My point is BR although statistically inferior to the new drugs is not always. All drugs have side effects and everyone is so unique in these adverse events. Someone once told me that a person who has one hand in a bucket of ice water and the other hand on a hot stove is statistically quite comfortable. So throw numbers out and get advice from an expert as you advised. Great advice. And I believe you too will do great from your BR!
Jeff
Thanks Jeff. I appreciate your response and positive energy. I often think about you and Scarletnoir as examples of HU Members who had good responses from BR despite having unmutated disease. I did get a solid response from my treatment and I haven't had any illnesses either so maybe I will also be fortunate and my SLL will be held at bay for a while. I am living life to the fullest and thoroughly enjoying myself in the meantime!
Best,
Mark
Hi Elam
I too started taking Ibrutinib due to anemia.
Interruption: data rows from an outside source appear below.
(* ===== verification/PortalStart.v ===== *)
(** * Life of the portal input backend (flux-input/src/portal_input.rs)

    [PortalInputBackend] from [new] to its drop: the thread that negotiates a
    RemoteDesktop session and then forwards the commands ([Input.forward_commands]),
    and the drop that closes the channel and waits for it. *)

From S2P Require Import Prelude Types Encoder Input.
Local Open Scope Z_scope.

(** ** Negotiation *)

(** The calls of [negotiate] and the close of the session. *)
Inductive portal_call : Type :=
| NewProxy
| CreateSession
| SelectDevices (keyboard pointer persist : bool)
| StartSession                (* the consent dialog *)
| StartResponse
| CloseSession.

Section Life.
Context {P : Type} (portal : portal_call -> P -> bool * P) (notify : Notify -> P -> bool * P).

(** What the thread did to the portal, in order. *)
Inductive portal_event : Type := PCall (c : portal_call) | PNotify (n : Notify * bool).

Fixpoint call_all (cs : list portal_call) (p : P) : bool * list portal_event * P :=
  match cs with
  | [] => (true, [], p)
  | c :: cs' =>
      let '(ok, p) := portal c p in
      if ok then let '(r, evs, p) := call_all cs' p in (r, PCall c :: evs, p) else (false, [PCall c], p)
  end.

Definition negotiate : P -> bool * list portal_event * P :=
  call_all [NewProxy; CreateSession; SelectDevices true true false; StartSession; StartResponse].

(** The outcome of [new]: the error once the thread is joined, or the backend. *)
Inductive portal_new_result : Type :=
| NewFailed (e : FluxError)
| NewOk (supports_absolute : bool) (b : Portal).

(** [new], with [run_session_thread] up to its message; [dies]: the thread ends
    without one. *)
Definition portal_new (spawned runtime dies : bool) (p : P) : portal_new_result * list portal_event * P :=
  if negb spawned then (NewFailed (Input "failed to spawn input thread"), [], p)
  else if dies then (NewFailed (Input "input thread exited before signalling readiness"), [], p)
  else if negb runtime then (NewFailed (Input "failed to build input runtime"), [], p)
  else
    let '(ok, evs, p) := negotiate p in
    if ok then (NewOk false (mkPortal [] true false), evs, p) else (NewFailed (Input "portal negotiation"), evs, p).

(** The rest of the thread once every sender is gone: what is still queued is
    forwarded, then the session is closed. *)
Definition session_tail (queued : list Cmd) (p : P) : list portal_event * P :=
  let '(ns, p) := forward_commands notify queued p in
  let '(_, p) := portal CloseSession p in
  ((PNotify <$> ns) ++ [PCall CloseSession], p).

(** [Drop]: the sender is dropped and the thread joined. [sent] is the number of
    commands the thread has already forwarded. *)
Definition portal_drop (b : Portal) (sent : nat) (p : P) : Portal * list portal_event * P :=
  let b' := mkPortal (channel b) false true in
  if thread_gone b then (b', [], p)
  else let '(evs, p) := session_tail (drop sent (channel b)) p in (b', evs, p).
End Life.

(** ** Theorems *)

Definition notified (e : portal_event) : option (Notify * bool) := match e with PNotify n => Some n | PCall _ => None end.

Lemma forward_commands_app {P} (notify : Notify -> P -> bool * P) a b p :
  forward_commands notify (a ++ b) p =
  let '(ns, p1) := forward_commands notify a p in
  let '(ns', p2) := forward_commands notify b p1 in (ns ++ ns', p2).
Proof.
  revert p. induction a as [|c a IH]; intros p; cbn [forward_commands app].
  - by destruct (forward_commands notify b p).
  - destruct (forward_one notify c p) as [ns p1]. rewrite IH. destruct (forward_commands notify a p1) as [ns' p2].
    destruct (forward_commands notify b p2) as [ns'' p3]. by rewrite app_assoc.
Qed.

Lemma omap_notified (ns : list (Notify * bool)) : omap notified (PNotify <$> ns) = ns.
Proof. induction ns as [|n ns IH]; [done|]. cbn. by rewrite IH. Qed.

Section PortalFacts.
Context {P : Type} (portal : portal_call -> P -> bool * P) (notify : Notify -> P -> bool * P).

(** Dropping the backend loses no input. However many of the queued commands
    the thread has forwarded by then, the portal is notified of all of them, in
    order, before the session is closed, once and last; and the handle refuses
    commands from then on. *)
Theorem portal_drop_forwards_all (cmds : list Cmd) (k : nat) (p : P) (c : Cmd) :
  let '(before, p1) := forward_commands notify (take k cmds) p in
  let '(b, evs, _) := portal_drop portal notify (mkPortal cmds true false) k p1 in
  before ++ omap notified evs = fst (forward_commands notify cmds p) /\
  (exists ns, evs = (PNotify <$> ns) ++ [PCall CloseSession]) /\
  is_ok (fst (portal_send c b)) = false.
Proof.
  pose proof (forward_commands_app notify (take k cmds) (drop k cmds) p) as H. rewrite take_drop in H. rewrite H.
  destruct (forward_commands notify (take k cmds) p) as [before p1]. unfold portal_drop, session_tail. cbn [thread_gone channel].
  destruct (forward_commands notify (drop k cmds) p1) as [ns p2]. destruct (portal CloseSession p2) as [r p3].
  split; [|split; [by exists ns|done]]. rewrite omap_app, omap_notified. cbn. by rewrite app_nil_r.
Qed.

(** The backend exists exactly when the thread lived and the portal accepted
    every step, the user's consent included; the portal was asked for a keyboard
    and a pointer and nothing else, and positions are relative. *)
Theorem portal_new_decides spawned runtime dies (p : P) :
  let plan := PCall <$> [NewProxy; CreateSession; SelectDevices true true false; StartSession; StartResponse] in
  let '(r, evs, _) := portal_new portal spawned runtime dies p in
  evs `prefix_of` plan /\
  match r with
  | NewOk absolute b => spawned && runtime && negb dies = true /\ evs = plan /\ absolute = false /\ supports_absolute b = false /\ channel b = []
  | NewFailed _ => spawned && runtime && negb dies = false \/ fst (fst (negotiate portal p)) = false
  end.
Proof.
  intros plan.
  assert (forall cs p, let '(ok, evs, _) := call_all portal cs p in
            evs `prefix_of` (PCall <$> cs) /\ (ok = true -> evs = PCall <$> cs)) as Hc.
  { induction cs as [|c cs IH]; intros q; [done|]. cbn [call_all]. destruct (portal c q) as [[] q1].
    - specialize (IH q1). destruct (call_all portal cs q1) as [[r evs] q2]. destruct IH as [IH1 IH2].
      split; [by apply prefix_cons|]. intros Hr. cbn. by rewrite IH2.
    - split; [|done]. cbn. apply prefix_cons, prefix_nil. }
  unfold portal_new. destruct spawned; cbn [negb andb]; [|by split; [apply prefix_nil|left]].
  destruct dies; [split; [apply prefix_nil|left; by rewrite andb_false_r]|].
  destruct runtime; cbn [negb andb]; [|by split; [apply prefix_nil|left]].
  specialize (Hc _ p : let '(ok, evs, _) := negotiate portal p in evs `prefix_of` plan /\ (ok = true -> evs = plan)).
  unfold negotiate in *. destruct (call_all portal _ p) as [[[] evs] q]; destruct Hc as [H1 H2]; (split; [done|]); [|by right].
  split_and!; try done. by apply H2.
Qed.
End PortalFacts.

(** A portal that accepts everything, and a key still down at the drop. *)
Example drop_example :
  let accept := fun (_ : portal_call) (n : nat) => (true, S n) in
  let notify := fun (_ : Notify) (n : nat) => (true, S n) in
  fst (fst (portal_new accept true true false O)) = NewOk false (mkPortal [] true false) /\
  snd (fst (portal_drop accept notify (mkPortal [CmdKey 30 true; CmdKey 30 false] true false) 1 6%nat))
    = [PNotify (NotifyKey 30 false, true); PCall CloseSession].
Proof. done. Qed.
Prior to that, despite blood tests showed that my serum iron level and iron storage was adequate, I tried taking iron supplements cautiously. It didn’t work at all.
Please bear in mind that iron can build up to dangerous levels. That excess iron can deposit in organs such as the liver, heart, and pancreas, which can lead to conditions like cirrhosis, heart failure, and diabetes.
If your doctor isn’t Ian Flinn, I would get a second opinion from him. If he is your doctor I would ask him who else within traveling distance has trials that might be worth considering. Another consideration would be a trial at NIH. Everything medical is free there, and they pay for transportation if you are accepted into a trial as well as offering a stipend for lodging.
Elam, I second MsLockYourPosts suggestion of a Dr. I have sent you a PM (the Chat button above should like up)
Weird isn't it - Ibrutinib can make hair curlier and Venetoclax can make hair greyer. What is it with targeted CLL treatments and hair ...
I would go nonchemo treatments. ASH2018 papers should Imbruvica is safer and more effective than FCR or BR. The data was very clear. Look at my past posts.
I am biased for combination treatment since I have done well so far on a combo trial Imbruvica plus ventoclax. The CLL Society web site has very good information.
The AVO trial looks interesting. It is in many locations.